- [Aim of the task] The task calls for each line of the records below in which the word "ltac" appears.

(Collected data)

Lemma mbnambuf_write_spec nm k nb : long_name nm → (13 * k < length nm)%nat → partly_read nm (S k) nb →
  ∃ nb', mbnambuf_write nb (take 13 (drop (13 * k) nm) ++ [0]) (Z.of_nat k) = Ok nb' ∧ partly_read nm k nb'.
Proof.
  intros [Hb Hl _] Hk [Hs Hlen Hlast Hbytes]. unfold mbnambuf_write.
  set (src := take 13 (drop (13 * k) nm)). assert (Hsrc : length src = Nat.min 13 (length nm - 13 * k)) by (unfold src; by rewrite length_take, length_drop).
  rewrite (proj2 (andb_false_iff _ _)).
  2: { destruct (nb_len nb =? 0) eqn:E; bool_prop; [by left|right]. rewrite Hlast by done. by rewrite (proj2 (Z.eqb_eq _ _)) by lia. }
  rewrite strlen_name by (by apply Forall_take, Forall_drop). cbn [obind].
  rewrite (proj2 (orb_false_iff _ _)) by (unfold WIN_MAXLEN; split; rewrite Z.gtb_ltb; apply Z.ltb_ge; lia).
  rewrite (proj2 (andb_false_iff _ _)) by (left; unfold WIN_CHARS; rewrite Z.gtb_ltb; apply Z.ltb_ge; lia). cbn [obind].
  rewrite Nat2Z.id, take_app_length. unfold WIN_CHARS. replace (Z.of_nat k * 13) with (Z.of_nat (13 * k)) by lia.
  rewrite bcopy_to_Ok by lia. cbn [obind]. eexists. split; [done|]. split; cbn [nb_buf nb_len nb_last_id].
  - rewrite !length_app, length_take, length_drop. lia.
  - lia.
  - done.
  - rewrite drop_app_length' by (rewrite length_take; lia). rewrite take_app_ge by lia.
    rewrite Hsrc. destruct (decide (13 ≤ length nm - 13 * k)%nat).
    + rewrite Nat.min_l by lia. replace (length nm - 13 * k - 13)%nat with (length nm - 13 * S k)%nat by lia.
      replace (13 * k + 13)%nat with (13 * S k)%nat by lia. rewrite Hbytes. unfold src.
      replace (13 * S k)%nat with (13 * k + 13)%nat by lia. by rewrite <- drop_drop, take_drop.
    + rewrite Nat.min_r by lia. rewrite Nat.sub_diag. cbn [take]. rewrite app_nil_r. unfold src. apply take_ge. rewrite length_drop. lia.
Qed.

--

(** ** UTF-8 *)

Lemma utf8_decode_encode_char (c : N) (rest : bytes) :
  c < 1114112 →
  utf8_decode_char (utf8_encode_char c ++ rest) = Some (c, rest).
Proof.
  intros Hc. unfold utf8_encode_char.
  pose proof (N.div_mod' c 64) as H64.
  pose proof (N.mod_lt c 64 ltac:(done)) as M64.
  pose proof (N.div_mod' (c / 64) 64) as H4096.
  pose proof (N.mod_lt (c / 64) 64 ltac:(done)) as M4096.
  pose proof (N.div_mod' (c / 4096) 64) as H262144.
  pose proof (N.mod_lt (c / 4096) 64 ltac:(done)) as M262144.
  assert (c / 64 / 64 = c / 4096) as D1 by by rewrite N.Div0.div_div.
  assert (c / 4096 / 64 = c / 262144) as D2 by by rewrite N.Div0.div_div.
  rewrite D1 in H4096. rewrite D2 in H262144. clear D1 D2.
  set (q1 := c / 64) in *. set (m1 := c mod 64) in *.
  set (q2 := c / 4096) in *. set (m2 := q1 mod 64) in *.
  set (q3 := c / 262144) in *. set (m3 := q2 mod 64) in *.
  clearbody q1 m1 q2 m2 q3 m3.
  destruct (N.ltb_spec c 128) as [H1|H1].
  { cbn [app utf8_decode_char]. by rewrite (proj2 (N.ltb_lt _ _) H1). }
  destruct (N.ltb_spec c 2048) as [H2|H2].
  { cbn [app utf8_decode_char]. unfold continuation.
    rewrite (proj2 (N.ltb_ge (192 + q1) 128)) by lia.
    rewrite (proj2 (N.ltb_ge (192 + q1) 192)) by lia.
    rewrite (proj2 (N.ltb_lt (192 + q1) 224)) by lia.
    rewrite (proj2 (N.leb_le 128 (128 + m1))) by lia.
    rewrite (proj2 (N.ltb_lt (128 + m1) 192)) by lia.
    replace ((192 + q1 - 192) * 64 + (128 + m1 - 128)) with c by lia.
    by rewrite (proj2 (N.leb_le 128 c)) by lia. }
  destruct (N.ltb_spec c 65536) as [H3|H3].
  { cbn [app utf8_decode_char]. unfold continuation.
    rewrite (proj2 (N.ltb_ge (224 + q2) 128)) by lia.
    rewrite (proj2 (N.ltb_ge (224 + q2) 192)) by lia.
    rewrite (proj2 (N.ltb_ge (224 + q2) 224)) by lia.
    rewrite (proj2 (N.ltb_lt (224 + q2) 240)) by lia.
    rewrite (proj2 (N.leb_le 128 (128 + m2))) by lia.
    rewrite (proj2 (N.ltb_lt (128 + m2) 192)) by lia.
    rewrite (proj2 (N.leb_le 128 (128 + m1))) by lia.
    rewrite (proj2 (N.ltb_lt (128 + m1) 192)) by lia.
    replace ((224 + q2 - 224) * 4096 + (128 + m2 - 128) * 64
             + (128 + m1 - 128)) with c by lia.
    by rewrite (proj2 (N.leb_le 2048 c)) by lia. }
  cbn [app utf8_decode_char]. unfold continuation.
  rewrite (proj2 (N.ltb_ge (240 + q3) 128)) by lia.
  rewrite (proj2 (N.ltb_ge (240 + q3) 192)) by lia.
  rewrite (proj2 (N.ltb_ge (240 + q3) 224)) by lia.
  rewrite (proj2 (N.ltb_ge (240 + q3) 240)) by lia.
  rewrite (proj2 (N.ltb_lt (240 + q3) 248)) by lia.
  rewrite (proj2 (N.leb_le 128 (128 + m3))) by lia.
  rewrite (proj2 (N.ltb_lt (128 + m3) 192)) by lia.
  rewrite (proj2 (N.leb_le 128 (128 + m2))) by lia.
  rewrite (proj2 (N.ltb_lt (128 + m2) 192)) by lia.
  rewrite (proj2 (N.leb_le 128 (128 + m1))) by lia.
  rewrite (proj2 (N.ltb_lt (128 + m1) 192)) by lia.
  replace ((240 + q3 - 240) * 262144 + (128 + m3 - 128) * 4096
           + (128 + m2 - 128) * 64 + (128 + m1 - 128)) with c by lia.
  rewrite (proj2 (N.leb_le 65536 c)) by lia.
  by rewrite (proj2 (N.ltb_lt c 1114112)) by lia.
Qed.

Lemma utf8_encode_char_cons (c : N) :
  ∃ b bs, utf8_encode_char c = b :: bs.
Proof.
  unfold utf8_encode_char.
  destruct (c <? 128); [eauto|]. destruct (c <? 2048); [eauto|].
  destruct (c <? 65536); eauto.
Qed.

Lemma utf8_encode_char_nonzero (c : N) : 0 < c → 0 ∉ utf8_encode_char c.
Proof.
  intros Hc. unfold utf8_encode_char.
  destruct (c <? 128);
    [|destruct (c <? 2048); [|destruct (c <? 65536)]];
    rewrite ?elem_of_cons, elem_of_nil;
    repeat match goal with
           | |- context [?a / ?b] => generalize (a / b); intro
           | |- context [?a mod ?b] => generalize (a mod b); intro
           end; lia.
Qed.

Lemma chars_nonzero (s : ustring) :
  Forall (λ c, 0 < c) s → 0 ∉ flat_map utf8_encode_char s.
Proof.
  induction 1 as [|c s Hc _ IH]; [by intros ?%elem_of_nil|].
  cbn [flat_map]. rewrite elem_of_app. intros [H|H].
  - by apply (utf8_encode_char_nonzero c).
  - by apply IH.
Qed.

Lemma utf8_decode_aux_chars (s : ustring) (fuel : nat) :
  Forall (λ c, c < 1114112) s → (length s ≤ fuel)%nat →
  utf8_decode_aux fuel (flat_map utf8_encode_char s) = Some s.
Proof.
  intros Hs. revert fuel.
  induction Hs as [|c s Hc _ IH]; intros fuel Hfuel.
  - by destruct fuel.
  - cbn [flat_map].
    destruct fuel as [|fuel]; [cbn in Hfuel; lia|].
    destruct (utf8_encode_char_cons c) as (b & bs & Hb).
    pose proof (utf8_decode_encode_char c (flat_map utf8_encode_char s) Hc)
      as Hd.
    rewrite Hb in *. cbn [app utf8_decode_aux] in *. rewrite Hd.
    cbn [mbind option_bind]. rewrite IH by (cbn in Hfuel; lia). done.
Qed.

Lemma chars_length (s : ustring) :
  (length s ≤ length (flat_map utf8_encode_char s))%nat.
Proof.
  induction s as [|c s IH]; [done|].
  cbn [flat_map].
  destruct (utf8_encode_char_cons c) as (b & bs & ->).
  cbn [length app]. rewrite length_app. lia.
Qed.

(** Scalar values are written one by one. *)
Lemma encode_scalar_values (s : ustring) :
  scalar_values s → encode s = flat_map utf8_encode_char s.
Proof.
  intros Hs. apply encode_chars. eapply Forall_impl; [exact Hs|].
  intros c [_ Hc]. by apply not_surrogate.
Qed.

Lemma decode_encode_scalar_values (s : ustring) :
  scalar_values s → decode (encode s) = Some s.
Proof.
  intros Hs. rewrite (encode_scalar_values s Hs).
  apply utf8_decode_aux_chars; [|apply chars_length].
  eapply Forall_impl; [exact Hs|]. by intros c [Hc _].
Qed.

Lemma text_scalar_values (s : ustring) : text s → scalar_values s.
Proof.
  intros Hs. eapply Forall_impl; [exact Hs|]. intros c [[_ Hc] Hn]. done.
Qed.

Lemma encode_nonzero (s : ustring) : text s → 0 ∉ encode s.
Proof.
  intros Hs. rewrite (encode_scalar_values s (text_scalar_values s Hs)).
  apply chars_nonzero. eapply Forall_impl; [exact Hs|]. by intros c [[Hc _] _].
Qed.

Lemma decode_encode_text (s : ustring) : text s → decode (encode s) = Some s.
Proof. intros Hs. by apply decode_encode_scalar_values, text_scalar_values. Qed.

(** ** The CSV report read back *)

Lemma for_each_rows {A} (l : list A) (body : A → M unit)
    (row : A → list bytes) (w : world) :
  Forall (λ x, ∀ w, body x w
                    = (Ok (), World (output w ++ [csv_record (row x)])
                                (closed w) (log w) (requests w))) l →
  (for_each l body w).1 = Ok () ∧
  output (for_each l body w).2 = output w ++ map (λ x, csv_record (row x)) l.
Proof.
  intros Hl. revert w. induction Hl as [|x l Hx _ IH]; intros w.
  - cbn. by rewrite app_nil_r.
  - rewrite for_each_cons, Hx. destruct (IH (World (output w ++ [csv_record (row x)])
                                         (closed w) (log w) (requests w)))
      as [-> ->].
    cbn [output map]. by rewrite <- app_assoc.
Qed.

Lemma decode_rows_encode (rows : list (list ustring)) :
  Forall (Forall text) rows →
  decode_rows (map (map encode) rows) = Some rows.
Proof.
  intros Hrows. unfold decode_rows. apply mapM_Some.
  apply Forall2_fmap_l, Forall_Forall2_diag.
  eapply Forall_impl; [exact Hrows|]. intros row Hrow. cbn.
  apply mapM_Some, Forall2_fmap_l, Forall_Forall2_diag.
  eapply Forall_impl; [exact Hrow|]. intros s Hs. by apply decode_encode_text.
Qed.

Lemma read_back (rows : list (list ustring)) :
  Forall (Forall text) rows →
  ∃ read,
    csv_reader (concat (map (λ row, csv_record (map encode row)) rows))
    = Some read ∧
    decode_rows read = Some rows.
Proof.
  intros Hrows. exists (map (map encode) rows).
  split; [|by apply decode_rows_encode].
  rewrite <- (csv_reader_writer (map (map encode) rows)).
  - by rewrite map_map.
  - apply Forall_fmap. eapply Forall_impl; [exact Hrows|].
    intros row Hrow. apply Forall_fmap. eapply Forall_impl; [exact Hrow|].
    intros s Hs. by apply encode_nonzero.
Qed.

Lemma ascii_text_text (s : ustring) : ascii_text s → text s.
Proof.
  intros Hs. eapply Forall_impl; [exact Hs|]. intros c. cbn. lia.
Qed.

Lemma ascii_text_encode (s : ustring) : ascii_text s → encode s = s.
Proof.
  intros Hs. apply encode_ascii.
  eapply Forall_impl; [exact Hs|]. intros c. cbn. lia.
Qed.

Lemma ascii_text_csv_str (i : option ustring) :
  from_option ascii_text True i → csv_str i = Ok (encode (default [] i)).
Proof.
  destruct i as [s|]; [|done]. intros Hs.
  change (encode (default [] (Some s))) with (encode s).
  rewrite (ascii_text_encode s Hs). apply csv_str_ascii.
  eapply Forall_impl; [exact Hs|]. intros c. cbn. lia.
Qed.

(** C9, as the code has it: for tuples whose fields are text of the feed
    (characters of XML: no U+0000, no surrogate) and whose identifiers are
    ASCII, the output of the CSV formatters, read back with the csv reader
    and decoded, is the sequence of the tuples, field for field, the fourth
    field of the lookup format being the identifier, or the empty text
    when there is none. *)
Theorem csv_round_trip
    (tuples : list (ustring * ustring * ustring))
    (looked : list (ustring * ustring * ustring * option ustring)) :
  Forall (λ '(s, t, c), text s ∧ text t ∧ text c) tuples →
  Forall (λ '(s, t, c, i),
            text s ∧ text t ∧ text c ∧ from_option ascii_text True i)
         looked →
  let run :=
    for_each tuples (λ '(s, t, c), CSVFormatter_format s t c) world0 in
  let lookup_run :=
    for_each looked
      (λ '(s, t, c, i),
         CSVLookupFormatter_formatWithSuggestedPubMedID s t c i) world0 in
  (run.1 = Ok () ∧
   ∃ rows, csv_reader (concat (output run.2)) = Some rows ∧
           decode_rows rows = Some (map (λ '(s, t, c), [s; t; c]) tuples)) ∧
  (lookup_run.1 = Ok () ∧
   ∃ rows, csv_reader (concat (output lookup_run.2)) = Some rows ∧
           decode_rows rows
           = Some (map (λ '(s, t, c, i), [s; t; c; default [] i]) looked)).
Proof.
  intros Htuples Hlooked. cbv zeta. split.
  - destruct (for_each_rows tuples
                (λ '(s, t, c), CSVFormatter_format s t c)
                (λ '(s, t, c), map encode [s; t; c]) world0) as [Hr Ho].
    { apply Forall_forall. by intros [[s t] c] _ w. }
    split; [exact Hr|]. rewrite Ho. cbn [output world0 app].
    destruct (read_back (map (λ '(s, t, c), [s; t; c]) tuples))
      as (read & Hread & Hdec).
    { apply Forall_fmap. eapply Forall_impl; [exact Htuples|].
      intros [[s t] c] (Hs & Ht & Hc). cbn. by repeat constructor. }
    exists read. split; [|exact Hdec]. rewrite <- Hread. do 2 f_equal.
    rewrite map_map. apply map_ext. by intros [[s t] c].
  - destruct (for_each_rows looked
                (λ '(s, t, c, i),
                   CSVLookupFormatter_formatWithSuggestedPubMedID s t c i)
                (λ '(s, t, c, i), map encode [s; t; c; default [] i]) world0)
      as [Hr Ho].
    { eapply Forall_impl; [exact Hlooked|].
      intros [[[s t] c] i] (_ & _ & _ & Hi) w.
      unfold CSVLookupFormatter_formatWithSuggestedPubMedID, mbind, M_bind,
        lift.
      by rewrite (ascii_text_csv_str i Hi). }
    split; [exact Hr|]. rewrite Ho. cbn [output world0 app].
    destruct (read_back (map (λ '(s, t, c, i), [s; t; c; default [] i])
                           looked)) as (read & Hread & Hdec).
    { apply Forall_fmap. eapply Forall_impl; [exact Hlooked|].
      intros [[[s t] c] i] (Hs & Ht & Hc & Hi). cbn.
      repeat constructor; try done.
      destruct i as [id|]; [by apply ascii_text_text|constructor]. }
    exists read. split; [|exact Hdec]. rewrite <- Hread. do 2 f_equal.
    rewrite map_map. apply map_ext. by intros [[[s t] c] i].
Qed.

- [Your response]
  pose proof (N.mod_lt c 64 ltac:(done)) as M64.
  pose proof (N.mod_lt (c / 64) 64 ltac:(done)) as M4096.
  pose proof (N.mod_lt (c / 4096) 64 ltac:(done)) as M262144.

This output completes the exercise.